# Dataset entries
"""
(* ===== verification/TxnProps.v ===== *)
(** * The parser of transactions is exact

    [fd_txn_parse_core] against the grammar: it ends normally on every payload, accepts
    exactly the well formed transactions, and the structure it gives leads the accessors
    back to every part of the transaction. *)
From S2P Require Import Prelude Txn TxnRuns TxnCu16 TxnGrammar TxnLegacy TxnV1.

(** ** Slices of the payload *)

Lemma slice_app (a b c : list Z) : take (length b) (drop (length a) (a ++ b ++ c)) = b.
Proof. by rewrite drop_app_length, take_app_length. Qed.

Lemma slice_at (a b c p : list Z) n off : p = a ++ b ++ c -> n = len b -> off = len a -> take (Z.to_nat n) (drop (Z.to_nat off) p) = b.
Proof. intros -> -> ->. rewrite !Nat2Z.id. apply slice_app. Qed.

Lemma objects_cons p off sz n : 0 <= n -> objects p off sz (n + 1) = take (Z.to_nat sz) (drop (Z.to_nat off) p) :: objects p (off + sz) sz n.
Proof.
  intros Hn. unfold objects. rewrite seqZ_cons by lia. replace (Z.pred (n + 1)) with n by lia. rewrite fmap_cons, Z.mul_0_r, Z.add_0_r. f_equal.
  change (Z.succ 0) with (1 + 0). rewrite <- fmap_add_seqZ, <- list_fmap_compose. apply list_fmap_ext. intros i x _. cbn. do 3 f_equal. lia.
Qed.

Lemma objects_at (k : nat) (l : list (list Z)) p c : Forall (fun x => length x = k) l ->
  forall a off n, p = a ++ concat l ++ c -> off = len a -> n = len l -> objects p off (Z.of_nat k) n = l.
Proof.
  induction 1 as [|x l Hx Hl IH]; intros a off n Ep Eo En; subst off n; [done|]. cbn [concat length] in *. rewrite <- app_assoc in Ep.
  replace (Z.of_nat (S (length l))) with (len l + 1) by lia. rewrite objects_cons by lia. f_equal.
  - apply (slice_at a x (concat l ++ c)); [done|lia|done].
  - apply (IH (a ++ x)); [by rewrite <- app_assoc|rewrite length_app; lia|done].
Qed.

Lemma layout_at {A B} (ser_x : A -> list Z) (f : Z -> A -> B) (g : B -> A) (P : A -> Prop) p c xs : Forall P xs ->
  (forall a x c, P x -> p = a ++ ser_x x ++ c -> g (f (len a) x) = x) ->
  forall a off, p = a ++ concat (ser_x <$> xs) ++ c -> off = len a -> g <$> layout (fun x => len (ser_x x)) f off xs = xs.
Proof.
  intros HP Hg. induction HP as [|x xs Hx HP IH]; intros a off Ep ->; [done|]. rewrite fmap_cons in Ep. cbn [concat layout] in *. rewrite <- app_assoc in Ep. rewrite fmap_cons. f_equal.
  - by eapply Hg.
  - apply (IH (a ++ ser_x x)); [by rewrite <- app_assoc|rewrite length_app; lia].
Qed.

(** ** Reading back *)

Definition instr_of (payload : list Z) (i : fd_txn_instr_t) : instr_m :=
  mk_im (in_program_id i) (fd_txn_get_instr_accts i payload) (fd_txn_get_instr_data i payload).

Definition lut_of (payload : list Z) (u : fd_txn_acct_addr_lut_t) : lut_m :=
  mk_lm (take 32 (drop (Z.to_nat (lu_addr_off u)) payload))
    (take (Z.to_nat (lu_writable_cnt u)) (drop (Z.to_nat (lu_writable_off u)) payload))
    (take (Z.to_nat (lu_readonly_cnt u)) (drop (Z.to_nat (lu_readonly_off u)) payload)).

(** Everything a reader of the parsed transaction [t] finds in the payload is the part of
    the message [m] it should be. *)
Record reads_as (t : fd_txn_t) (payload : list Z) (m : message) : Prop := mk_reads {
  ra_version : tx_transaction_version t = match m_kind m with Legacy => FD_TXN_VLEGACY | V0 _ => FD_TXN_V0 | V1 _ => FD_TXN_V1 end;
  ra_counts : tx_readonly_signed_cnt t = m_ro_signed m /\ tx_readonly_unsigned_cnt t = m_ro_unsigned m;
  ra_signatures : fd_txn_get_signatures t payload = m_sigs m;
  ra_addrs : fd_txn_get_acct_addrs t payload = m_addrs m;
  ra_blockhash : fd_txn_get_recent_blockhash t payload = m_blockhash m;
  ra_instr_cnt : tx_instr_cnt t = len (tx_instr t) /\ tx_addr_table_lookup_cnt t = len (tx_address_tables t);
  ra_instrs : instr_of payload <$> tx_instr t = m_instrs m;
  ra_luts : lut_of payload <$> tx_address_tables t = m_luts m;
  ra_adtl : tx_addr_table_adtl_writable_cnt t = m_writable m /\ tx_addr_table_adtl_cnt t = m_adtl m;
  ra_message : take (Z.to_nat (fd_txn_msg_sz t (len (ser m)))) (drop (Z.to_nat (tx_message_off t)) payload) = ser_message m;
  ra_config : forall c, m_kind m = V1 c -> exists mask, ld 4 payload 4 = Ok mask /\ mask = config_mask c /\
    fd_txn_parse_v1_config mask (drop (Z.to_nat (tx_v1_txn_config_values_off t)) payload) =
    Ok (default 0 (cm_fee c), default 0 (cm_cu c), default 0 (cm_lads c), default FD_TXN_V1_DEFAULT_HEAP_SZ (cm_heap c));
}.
"""
"""
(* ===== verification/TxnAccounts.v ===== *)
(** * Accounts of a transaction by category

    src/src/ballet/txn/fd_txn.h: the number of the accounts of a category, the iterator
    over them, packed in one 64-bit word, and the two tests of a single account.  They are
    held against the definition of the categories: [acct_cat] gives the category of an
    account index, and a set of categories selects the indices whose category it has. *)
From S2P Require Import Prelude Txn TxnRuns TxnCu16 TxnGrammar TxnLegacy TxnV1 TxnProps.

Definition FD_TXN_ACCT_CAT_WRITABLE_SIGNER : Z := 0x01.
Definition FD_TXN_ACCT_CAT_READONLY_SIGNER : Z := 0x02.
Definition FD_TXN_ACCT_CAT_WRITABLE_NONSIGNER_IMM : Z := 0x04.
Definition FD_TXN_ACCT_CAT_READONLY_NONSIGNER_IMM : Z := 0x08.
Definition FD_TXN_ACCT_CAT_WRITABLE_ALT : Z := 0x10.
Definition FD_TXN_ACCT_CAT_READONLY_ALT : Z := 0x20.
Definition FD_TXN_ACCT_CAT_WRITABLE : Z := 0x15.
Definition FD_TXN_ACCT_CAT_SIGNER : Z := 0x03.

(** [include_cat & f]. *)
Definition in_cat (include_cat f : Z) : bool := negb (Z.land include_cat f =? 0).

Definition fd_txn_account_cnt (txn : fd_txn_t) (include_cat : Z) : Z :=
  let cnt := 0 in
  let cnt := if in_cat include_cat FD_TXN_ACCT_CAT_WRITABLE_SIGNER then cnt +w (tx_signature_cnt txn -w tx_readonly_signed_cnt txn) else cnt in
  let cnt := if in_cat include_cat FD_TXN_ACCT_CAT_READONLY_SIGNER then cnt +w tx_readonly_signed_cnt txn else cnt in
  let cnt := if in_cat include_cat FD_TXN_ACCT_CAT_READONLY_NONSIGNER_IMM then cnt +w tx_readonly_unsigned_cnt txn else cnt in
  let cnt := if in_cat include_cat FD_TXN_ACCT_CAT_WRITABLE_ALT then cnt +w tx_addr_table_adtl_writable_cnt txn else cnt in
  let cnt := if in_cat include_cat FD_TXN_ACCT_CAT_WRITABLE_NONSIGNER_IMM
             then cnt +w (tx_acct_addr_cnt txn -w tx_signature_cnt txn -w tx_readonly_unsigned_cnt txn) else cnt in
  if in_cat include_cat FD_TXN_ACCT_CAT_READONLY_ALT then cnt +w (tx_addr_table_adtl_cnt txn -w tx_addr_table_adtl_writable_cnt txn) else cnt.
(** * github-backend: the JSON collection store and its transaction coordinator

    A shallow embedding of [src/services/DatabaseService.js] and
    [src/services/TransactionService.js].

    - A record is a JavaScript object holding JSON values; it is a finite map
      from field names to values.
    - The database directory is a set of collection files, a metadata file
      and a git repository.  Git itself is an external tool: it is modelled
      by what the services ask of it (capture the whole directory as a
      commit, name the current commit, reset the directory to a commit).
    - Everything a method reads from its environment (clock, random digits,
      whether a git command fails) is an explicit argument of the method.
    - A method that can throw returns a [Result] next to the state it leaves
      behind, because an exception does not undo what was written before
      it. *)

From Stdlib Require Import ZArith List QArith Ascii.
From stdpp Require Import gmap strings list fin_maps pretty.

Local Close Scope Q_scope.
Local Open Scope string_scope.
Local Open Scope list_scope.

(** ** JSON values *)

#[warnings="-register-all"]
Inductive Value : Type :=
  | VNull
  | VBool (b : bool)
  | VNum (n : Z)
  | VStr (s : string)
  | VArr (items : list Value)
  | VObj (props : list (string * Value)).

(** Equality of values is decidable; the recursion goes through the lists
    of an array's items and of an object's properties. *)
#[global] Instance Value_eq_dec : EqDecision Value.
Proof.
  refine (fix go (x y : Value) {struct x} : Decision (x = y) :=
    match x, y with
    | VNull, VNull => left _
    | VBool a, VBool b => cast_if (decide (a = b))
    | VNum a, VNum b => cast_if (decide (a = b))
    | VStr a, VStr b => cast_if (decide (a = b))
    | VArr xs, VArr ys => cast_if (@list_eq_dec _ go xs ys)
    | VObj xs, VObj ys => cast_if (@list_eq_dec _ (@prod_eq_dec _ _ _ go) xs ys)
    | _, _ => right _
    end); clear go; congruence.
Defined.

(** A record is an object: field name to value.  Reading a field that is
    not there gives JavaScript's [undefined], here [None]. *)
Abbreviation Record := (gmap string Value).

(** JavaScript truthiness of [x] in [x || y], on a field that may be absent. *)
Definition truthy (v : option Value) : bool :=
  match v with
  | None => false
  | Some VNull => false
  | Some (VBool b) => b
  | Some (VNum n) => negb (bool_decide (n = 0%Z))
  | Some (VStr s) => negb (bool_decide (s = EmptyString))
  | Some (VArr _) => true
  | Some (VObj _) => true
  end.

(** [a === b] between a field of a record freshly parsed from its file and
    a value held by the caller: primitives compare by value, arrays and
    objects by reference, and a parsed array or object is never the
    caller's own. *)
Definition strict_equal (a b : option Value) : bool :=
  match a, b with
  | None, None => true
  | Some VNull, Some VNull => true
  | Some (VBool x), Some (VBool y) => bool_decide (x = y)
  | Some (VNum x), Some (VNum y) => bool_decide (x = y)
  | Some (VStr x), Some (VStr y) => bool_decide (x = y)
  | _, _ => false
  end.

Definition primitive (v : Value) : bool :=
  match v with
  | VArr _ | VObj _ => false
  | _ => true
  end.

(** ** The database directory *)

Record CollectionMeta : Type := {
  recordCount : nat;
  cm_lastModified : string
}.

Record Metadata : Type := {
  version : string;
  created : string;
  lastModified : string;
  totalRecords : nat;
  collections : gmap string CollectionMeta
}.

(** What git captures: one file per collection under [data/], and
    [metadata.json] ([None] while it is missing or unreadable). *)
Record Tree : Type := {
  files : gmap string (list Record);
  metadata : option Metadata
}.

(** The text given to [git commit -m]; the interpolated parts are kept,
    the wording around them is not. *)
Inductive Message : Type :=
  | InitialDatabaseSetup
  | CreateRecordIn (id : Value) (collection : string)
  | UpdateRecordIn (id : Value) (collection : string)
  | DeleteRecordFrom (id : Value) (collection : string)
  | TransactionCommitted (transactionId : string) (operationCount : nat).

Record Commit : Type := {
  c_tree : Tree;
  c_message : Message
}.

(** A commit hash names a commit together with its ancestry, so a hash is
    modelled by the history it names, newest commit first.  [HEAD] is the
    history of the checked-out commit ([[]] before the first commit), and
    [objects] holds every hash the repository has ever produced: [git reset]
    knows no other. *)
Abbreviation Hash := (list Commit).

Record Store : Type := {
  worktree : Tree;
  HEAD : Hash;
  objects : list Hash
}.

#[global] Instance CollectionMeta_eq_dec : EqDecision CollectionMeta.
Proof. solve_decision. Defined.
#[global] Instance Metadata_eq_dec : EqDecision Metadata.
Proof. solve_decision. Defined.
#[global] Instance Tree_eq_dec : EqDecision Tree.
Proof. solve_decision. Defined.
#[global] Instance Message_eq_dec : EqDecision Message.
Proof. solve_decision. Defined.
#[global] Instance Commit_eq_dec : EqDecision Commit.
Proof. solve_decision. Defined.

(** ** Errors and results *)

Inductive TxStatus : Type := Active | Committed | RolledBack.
"""
"""
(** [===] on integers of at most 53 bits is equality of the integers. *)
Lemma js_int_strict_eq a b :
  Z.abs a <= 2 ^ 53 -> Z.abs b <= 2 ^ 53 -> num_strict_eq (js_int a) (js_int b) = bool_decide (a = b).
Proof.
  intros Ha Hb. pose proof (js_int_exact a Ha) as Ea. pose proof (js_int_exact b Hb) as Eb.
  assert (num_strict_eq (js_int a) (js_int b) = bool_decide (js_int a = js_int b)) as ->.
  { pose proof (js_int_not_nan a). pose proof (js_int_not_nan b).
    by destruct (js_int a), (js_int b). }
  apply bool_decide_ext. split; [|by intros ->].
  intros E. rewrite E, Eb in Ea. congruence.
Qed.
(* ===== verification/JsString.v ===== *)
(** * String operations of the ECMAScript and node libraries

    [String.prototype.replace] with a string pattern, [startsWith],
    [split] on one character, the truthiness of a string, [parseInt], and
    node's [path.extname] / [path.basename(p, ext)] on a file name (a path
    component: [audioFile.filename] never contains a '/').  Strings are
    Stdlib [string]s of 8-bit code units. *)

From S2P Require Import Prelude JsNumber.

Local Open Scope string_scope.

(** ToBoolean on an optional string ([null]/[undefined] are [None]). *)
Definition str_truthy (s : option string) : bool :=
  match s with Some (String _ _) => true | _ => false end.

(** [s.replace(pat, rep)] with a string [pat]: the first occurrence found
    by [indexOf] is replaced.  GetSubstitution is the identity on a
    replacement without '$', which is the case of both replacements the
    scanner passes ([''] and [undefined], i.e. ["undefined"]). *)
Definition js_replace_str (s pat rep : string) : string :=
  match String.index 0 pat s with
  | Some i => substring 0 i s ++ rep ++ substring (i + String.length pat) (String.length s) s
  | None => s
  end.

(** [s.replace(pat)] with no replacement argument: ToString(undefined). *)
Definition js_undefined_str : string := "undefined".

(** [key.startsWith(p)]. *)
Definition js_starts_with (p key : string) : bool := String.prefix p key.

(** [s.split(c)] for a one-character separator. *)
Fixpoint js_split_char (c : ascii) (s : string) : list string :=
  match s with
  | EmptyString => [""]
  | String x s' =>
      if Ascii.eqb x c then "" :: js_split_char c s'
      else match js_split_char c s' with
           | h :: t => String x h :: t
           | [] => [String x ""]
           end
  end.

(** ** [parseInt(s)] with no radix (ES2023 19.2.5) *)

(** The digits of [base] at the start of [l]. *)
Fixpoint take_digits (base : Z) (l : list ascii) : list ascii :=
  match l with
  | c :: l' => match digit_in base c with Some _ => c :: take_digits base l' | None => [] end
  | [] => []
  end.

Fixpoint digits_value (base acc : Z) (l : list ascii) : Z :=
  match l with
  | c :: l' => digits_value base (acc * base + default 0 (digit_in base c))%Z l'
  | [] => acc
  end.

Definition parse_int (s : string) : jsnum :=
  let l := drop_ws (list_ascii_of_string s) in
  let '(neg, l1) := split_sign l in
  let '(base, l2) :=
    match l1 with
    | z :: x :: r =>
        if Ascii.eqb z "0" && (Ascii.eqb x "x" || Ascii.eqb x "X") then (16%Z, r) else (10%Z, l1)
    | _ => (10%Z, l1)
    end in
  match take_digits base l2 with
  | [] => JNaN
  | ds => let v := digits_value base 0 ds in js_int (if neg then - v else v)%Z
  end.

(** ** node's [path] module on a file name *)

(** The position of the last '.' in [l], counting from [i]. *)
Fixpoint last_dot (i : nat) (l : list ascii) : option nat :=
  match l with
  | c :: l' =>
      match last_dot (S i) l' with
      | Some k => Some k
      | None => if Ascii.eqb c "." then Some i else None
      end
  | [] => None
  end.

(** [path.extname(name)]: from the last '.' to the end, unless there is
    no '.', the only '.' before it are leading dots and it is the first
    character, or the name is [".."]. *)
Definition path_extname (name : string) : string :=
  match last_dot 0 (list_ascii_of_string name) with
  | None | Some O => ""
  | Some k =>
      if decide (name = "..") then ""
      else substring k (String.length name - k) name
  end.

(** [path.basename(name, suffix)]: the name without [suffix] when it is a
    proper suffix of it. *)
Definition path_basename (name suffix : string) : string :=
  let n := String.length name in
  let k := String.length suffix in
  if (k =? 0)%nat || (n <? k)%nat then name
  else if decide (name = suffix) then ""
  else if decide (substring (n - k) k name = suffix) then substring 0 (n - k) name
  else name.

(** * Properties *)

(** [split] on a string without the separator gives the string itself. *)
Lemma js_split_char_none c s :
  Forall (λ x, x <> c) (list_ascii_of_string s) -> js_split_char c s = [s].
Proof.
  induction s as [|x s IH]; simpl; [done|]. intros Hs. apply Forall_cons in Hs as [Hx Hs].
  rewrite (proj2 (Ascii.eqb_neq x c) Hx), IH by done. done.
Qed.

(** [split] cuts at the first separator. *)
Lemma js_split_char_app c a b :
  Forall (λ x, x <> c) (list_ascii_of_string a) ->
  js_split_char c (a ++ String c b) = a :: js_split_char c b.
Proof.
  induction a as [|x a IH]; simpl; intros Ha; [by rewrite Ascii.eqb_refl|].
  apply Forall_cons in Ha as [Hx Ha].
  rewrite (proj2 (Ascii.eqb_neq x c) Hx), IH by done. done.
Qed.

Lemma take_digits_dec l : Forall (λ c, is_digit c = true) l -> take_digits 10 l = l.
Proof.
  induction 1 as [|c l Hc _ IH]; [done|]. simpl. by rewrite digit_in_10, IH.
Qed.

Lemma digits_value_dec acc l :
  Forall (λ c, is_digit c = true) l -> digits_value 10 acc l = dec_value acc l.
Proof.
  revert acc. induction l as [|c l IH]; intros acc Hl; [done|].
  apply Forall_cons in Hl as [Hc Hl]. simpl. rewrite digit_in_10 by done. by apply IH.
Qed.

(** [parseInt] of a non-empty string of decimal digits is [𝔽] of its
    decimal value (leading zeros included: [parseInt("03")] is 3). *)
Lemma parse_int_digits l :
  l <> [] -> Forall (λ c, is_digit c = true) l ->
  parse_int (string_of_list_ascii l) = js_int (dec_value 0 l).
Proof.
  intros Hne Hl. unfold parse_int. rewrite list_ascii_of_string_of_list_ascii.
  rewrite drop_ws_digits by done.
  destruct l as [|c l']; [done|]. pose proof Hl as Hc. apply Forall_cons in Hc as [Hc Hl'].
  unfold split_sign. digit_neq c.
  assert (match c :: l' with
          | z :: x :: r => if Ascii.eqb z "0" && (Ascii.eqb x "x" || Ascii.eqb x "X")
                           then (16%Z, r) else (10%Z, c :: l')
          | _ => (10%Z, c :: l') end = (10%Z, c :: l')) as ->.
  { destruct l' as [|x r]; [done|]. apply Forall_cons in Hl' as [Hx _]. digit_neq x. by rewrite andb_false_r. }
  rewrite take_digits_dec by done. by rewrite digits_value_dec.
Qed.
"""
# TASK OBJECTIVE
Across these entries, count each line where the string "before" shows up. Give only the count.

# SOLUTION TO THE EXERCISE
3